## [To do]
Retype, word for word, every line of the records below starting at the one that contains "(** Conversion to the unsigned" and ending at the one that contains "can raise. *)"; include both of those lines and nothing more.

## [Recorded information]
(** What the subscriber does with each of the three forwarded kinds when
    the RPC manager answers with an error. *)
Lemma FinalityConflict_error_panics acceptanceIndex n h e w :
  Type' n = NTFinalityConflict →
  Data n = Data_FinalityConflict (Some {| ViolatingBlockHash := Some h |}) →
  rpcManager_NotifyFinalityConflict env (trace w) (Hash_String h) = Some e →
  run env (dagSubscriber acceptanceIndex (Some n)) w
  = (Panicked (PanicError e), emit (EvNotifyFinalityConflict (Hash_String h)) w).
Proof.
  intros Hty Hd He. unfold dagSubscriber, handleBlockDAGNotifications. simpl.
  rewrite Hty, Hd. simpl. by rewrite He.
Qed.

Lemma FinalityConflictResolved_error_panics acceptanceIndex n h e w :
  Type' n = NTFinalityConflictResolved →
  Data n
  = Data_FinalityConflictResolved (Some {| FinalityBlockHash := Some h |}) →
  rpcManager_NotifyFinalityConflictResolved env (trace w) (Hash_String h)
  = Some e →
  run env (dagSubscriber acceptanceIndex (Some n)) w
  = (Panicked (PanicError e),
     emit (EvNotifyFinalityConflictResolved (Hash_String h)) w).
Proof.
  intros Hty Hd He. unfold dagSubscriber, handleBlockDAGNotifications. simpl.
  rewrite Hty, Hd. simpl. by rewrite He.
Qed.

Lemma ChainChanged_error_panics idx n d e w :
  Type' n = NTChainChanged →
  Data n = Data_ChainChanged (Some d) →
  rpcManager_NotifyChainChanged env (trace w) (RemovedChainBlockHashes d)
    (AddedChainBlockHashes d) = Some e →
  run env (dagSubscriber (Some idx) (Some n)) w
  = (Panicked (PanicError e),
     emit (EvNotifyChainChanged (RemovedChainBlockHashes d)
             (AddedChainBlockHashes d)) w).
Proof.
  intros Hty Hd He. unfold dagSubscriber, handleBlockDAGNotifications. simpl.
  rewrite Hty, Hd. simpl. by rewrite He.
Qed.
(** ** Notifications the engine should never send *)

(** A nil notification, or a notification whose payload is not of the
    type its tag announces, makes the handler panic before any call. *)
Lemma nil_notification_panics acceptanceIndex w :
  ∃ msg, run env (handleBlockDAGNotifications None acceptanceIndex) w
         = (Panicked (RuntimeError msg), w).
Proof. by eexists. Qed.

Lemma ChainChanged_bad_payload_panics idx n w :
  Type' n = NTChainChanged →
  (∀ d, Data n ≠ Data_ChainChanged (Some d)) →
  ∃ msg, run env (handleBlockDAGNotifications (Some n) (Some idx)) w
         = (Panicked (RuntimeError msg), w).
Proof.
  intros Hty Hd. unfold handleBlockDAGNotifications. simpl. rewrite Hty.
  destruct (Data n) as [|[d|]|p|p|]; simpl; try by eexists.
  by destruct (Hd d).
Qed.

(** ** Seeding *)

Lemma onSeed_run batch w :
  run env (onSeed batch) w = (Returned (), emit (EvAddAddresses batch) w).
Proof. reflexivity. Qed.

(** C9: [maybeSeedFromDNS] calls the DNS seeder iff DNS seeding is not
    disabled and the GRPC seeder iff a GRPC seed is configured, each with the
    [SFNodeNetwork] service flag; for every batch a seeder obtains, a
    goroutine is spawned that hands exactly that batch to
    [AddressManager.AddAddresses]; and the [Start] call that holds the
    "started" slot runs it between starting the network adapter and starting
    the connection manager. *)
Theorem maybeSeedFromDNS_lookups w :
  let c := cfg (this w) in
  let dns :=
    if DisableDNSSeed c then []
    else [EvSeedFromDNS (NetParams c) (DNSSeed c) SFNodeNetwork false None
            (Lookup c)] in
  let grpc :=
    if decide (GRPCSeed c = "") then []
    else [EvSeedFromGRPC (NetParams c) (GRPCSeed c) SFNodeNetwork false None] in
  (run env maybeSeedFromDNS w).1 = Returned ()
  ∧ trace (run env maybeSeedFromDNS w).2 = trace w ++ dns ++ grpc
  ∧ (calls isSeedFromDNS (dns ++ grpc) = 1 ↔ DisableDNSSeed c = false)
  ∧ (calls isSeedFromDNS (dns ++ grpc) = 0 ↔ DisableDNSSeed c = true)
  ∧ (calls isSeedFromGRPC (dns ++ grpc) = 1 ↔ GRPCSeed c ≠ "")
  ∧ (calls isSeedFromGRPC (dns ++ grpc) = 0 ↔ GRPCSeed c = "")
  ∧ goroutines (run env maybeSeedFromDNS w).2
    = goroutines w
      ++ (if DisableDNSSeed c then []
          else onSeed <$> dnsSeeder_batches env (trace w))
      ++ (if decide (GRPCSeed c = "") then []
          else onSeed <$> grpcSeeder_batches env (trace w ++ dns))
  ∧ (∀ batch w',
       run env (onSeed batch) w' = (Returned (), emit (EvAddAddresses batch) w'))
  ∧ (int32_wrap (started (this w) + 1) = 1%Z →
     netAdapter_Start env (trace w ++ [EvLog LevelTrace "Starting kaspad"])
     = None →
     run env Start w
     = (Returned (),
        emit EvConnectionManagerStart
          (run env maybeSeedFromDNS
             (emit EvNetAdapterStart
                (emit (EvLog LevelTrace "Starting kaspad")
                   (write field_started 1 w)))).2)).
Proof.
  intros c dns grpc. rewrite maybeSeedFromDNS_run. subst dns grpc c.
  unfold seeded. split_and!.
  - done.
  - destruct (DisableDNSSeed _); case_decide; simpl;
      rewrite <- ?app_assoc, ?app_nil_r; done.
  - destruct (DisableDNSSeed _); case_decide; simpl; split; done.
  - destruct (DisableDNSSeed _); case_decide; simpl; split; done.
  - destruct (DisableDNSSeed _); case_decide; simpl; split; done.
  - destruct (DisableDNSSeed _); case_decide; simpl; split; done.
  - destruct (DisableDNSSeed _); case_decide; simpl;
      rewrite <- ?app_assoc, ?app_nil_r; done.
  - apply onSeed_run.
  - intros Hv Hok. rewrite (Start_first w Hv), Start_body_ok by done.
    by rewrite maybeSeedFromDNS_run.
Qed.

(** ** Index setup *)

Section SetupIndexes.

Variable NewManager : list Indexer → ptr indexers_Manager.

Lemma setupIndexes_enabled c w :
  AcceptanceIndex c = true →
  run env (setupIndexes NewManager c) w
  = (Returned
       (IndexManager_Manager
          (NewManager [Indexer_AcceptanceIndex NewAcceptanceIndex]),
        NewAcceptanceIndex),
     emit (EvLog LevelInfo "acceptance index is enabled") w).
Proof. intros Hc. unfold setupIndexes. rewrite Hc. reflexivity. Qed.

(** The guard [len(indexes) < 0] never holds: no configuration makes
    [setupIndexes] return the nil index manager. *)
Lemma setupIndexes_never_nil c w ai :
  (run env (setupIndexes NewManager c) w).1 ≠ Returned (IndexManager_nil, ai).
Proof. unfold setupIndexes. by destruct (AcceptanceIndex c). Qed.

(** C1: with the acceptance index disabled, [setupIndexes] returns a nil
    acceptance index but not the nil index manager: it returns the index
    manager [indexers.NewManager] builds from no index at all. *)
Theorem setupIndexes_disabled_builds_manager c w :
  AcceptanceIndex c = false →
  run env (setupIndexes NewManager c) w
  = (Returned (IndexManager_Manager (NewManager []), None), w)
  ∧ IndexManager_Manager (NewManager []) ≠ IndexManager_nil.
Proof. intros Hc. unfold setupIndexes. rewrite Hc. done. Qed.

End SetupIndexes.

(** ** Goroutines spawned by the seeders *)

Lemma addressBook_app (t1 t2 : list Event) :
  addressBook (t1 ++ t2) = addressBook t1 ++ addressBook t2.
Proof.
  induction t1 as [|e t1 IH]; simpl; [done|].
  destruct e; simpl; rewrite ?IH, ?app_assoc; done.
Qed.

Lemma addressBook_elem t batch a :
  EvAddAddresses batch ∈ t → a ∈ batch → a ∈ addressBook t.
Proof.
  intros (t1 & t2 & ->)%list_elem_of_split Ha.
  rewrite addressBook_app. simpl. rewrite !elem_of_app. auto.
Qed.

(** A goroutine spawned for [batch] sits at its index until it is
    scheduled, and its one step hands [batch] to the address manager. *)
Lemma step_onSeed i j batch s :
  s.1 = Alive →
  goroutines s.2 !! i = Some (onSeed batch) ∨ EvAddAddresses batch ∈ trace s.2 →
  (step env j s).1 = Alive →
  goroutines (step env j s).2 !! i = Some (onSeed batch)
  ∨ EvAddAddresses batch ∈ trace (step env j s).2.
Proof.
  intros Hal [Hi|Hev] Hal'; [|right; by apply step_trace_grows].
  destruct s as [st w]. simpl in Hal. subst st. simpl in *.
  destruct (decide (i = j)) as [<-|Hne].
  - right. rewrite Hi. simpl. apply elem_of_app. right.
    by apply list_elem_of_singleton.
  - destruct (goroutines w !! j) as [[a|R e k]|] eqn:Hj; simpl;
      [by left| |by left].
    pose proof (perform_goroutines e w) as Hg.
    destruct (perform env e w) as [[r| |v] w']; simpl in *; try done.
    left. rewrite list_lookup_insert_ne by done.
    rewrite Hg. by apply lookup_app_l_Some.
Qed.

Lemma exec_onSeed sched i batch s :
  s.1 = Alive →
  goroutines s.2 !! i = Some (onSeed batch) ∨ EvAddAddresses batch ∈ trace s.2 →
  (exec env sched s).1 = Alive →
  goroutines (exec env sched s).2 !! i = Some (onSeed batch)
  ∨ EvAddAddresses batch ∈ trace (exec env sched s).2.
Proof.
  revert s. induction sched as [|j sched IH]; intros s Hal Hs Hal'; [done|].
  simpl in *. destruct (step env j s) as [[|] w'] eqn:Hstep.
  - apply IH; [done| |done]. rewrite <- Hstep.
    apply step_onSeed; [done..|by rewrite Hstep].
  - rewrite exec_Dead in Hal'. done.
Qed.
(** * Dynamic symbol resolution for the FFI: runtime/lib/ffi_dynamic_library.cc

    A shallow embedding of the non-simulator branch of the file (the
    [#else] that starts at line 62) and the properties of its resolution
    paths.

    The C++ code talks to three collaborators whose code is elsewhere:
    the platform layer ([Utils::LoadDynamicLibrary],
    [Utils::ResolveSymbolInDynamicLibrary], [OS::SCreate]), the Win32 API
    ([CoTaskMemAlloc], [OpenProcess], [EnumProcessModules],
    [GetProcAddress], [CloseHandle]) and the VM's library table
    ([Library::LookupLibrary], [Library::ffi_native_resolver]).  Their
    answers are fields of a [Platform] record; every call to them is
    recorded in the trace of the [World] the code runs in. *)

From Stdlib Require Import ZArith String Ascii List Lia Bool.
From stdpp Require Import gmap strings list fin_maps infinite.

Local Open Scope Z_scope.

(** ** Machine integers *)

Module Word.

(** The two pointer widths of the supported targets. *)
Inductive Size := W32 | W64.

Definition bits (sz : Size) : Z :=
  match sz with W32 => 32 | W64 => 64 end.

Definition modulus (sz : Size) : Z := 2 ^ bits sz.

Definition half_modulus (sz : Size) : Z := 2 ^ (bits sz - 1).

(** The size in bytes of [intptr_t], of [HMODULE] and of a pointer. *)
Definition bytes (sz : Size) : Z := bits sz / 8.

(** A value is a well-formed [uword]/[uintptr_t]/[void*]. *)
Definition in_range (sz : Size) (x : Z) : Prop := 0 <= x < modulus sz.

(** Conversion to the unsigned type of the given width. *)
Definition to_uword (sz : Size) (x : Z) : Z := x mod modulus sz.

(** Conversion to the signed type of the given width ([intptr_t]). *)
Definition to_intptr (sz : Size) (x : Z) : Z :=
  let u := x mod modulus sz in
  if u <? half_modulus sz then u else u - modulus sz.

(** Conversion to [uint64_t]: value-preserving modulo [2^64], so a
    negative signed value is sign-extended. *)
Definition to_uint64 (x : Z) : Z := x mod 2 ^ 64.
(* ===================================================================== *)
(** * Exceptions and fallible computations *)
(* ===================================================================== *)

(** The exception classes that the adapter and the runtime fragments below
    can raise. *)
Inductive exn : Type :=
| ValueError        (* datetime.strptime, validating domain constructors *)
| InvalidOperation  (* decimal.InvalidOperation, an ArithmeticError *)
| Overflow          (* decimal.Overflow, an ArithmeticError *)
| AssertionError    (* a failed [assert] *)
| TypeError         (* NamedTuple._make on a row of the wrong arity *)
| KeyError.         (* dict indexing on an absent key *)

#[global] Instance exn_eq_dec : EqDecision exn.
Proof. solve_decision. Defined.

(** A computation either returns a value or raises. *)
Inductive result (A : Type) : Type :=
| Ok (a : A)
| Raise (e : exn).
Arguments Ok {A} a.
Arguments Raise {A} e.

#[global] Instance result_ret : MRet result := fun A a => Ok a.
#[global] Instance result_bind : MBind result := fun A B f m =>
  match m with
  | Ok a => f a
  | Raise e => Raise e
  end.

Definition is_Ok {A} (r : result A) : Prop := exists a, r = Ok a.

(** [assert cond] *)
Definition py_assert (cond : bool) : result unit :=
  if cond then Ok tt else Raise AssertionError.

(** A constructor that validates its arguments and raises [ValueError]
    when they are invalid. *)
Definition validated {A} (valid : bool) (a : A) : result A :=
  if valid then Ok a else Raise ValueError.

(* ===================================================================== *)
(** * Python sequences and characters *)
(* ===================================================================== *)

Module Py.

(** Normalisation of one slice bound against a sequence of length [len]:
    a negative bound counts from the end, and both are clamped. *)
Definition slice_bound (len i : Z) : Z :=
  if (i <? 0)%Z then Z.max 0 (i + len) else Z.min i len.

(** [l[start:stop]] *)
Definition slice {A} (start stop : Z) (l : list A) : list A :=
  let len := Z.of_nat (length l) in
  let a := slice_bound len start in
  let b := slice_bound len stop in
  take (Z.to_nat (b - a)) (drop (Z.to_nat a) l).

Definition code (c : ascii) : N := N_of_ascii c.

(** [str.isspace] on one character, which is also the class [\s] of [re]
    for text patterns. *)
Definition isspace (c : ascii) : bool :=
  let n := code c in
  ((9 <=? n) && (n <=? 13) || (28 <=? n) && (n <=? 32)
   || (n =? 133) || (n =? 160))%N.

## [Final answer]
(** Conversion to the unsigned type of the given width. *)
Definition to_uword (sz : Size) (x : Z) : Z := x mod modulus sz.

(** Conversion to the signed type of the given width ([intptr_t]). *)
Definition to_intptr (sz : Size) (x : Z) : Z :=
  let u := x mod modulus sz in
  if u <? half_modulus sz then u else u - modulus sz.

(** Conversion to [uint64_t]: value-preserving modulo [2^64], so a
    negative signed value is sign-extended. *)
Definition to_uint64 (x : Z) : Z := x mod 2 ^ 64.
(* ===================================================================== *)
(** * Exceptions and fallible computations *)
(* ===================================================================== *)

(** The exception classes that the adapter and the runtime fragments below
    can raise. *)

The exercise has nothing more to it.